DATA SUPPLIED section start

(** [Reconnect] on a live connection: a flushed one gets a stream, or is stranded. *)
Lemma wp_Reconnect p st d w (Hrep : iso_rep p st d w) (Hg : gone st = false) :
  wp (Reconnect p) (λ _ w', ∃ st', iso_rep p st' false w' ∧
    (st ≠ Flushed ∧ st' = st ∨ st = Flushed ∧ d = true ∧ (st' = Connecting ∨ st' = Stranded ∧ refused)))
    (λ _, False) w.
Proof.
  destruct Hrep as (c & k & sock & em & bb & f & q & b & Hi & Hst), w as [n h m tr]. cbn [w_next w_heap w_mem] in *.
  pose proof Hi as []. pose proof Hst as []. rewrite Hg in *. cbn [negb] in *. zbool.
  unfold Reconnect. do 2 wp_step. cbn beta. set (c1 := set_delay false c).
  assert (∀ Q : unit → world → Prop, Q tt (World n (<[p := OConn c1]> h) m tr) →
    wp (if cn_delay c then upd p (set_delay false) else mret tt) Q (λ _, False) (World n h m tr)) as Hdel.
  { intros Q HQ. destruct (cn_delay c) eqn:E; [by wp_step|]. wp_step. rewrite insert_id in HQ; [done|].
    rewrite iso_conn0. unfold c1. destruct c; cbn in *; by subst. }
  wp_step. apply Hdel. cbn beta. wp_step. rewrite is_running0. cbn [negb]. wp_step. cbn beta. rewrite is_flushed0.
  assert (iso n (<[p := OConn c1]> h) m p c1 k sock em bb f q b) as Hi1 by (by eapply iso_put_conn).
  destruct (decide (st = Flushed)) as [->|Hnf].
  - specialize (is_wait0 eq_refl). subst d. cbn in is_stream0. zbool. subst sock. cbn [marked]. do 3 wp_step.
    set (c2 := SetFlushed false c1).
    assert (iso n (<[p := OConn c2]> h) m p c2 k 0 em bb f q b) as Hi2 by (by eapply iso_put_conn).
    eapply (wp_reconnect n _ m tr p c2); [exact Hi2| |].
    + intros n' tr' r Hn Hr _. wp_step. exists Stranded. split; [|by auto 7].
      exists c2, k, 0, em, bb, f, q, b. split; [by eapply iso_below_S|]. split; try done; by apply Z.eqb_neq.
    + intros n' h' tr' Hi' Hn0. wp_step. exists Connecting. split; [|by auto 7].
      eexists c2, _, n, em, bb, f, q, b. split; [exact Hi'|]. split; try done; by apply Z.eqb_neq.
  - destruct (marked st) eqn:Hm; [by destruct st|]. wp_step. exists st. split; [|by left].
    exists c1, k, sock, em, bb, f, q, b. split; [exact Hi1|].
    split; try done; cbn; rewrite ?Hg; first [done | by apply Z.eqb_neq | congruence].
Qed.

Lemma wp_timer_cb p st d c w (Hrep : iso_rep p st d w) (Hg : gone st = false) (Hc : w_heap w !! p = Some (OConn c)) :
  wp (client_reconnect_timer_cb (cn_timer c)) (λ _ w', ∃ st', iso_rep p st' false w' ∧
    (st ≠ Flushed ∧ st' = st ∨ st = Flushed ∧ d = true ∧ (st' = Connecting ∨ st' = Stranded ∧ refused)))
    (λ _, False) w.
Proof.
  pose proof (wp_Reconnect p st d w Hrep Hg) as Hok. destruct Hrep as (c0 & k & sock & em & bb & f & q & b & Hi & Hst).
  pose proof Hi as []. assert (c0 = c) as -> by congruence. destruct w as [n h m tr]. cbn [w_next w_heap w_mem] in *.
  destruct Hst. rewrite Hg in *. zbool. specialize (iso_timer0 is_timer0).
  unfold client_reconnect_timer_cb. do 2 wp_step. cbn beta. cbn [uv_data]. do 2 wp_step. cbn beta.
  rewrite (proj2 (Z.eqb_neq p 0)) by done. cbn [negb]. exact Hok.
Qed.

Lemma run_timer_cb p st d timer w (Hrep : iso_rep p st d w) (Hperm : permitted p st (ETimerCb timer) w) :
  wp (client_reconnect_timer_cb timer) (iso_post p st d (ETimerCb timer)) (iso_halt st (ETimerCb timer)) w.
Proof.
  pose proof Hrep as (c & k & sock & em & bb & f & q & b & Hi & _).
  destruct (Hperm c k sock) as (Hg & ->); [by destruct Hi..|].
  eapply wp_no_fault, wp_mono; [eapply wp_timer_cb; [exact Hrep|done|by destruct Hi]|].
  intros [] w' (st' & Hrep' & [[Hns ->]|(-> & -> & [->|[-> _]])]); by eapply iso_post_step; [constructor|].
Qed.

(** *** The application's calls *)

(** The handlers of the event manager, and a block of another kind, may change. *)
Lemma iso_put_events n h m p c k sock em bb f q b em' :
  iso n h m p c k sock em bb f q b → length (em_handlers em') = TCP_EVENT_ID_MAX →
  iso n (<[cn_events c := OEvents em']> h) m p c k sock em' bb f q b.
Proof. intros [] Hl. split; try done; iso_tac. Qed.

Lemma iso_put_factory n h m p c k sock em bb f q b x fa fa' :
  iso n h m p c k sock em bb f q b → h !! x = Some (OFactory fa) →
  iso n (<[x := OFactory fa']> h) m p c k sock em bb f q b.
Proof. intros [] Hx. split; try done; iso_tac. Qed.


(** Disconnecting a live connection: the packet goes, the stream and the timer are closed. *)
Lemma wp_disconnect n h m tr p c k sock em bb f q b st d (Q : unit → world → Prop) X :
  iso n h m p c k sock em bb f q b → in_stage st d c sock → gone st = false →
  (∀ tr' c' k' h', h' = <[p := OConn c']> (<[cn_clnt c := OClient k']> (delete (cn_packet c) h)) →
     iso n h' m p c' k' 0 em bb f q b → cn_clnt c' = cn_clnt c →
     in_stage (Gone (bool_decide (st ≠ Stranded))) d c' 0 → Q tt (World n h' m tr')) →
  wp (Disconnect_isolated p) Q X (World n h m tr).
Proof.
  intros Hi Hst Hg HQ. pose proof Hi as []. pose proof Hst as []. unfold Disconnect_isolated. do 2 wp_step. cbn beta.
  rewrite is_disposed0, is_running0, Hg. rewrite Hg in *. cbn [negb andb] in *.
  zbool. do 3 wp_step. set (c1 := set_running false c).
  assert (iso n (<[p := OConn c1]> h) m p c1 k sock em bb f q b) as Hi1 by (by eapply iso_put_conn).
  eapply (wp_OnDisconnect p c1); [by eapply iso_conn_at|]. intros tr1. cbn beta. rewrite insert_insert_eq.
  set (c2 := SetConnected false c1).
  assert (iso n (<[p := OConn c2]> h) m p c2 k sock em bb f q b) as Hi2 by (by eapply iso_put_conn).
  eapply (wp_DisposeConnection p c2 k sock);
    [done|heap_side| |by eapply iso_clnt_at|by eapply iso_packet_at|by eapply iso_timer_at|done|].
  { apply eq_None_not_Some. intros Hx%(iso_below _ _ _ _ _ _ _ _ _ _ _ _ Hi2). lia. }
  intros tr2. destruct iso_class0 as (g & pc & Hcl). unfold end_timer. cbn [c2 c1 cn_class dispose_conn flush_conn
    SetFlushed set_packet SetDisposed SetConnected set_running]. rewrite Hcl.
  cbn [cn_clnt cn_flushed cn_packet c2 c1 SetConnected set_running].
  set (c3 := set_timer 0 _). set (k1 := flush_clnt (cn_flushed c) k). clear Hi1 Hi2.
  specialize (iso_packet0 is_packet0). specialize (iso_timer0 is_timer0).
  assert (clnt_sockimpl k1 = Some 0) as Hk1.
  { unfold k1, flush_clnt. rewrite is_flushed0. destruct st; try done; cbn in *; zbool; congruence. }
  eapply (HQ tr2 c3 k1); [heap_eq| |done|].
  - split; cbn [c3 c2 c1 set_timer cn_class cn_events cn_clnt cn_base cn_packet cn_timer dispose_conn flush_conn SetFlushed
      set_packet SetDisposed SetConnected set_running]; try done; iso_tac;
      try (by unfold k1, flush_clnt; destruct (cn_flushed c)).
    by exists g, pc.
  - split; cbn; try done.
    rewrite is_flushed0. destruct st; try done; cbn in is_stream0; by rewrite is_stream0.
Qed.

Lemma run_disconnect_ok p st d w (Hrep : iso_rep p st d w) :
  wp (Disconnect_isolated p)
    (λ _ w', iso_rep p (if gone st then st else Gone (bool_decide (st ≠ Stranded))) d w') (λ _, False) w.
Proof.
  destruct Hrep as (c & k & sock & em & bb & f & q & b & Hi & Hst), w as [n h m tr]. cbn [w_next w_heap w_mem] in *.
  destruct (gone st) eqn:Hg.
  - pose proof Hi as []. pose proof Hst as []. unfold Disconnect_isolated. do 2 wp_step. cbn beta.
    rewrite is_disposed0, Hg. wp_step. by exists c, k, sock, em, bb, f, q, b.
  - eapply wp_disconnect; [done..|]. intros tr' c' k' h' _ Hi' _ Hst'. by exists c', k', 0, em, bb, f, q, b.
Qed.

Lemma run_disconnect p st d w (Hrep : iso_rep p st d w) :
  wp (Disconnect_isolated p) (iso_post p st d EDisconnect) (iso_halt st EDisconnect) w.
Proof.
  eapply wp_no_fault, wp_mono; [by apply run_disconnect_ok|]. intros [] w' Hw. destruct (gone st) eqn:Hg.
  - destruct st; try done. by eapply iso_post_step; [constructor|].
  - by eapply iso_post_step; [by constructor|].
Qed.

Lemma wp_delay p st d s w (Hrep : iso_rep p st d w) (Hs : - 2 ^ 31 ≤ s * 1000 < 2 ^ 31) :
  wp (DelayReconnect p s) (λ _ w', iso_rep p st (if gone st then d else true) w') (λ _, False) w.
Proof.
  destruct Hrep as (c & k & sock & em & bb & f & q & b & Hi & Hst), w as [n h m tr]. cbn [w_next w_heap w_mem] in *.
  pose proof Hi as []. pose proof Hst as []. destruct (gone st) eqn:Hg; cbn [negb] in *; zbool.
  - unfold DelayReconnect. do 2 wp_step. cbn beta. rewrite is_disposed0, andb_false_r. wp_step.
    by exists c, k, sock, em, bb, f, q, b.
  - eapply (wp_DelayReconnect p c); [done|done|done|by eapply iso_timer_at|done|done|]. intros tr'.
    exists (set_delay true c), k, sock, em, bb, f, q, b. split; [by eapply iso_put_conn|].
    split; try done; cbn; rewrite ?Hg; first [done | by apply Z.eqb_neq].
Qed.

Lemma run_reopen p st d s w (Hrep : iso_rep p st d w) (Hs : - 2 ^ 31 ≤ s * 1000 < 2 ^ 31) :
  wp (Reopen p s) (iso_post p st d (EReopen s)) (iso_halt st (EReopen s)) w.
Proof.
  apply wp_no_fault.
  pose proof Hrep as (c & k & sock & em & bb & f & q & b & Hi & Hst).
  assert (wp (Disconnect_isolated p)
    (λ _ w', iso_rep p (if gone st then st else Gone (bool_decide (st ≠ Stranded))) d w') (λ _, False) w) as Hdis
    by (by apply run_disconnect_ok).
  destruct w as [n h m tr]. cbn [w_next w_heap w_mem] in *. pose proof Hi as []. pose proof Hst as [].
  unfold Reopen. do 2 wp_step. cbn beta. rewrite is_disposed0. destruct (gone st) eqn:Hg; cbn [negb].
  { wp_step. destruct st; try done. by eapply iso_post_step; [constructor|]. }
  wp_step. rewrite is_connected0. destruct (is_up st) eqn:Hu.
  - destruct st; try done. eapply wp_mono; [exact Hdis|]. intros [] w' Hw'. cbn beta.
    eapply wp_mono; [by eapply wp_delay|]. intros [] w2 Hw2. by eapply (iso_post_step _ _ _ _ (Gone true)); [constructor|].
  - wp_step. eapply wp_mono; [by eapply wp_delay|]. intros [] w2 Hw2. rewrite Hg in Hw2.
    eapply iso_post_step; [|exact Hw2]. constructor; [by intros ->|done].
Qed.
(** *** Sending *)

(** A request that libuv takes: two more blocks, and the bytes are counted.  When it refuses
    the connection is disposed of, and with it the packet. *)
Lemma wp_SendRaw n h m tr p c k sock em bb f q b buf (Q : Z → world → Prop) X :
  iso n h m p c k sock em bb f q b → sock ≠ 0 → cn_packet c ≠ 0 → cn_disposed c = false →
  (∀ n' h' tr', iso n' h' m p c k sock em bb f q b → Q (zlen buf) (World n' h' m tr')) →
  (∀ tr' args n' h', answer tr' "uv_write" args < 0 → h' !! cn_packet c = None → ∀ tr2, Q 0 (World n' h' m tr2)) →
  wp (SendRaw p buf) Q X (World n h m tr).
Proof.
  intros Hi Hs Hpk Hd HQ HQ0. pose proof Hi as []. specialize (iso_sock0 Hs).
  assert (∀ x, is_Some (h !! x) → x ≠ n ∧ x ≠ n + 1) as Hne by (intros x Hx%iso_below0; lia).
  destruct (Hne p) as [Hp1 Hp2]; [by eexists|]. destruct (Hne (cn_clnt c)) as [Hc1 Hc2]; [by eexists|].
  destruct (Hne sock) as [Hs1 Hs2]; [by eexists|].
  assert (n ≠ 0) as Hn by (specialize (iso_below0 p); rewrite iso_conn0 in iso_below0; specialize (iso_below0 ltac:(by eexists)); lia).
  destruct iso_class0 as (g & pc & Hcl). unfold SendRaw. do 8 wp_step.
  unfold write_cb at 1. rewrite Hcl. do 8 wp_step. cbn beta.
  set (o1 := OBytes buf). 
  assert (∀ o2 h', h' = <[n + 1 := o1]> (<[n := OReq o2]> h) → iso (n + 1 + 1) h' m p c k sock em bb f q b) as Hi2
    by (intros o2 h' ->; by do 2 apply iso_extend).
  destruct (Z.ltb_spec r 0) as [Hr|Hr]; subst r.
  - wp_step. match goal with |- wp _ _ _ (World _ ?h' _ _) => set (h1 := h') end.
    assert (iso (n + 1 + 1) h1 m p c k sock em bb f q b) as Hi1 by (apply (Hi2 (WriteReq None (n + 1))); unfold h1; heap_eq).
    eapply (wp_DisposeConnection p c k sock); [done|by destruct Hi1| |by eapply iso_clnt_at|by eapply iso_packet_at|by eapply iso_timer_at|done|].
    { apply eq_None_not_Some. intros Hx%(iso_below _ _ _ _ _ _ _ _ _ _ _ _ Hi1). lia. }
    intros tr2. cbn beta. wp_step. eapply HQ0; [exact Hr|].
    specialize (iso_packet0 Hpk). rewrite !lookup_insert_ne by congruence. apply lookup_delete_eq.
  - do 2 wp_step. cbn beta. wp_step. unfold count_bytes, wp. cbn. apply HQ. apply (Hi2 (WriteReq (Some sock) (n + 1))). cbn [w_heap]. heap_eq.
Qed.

DATA SUPPLIED section end

## PROBLEM TO SOLVE
The lines above that hold the string "then" are to be located and copied.

## YOUR SOLUTION
    wp (if cn_delay c then upd p (set_delay false) else mret tt) Q (λ _, False) (World n h m tr)) as Hdel.
    (λ _ w', iso_rep p (if gone st then st else Gone (bool_decide (st ≠ Stranded))) d w') (λ _, False) w.
  wp (DelayReconnect p s) (λ _ w', iso_rep p st (if gone st then d else true) w') (λ _, False) w.
    (λ _ w', iso_rep p (if gone st then st else Gone (bool_decide (st ≠ Stranded))) d w') (λ _, False) w) as Hdis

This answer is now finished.